***** Extracted records
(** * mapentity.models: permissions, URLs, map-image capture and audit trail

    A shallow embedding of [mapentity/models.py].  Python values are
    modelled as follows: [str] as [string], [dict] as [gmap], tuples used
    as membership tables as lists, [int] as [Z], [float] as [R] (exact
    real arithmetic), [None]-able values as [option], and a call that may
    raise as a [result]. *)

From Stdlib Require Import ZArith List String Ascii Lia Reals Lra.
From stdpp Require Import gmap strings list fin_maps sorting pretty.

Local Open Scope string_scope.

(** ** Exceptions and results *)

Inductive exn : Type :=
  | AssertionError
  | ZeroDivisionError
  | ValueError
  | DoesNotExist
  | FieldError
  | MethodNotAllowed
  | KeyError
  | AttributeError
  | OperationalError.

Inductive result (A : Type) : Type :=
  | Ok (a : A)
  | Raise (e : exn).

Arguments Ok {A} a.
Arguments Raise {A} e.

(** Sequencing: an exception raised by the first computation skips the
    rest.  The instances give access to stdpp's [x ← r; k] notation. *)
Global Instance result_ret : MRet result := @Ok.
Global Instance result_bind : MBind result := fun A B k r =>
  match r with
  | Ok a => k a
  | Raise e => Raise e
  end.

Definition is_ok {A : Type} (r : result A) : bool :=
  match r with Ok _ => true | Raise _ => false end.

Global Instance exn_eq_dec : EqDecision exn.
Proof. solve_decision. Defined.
**********
■ Exercise goal
Exactly how many lines of the listing above contain the string "values"? Give no more than the number.

■ Reply to the task
2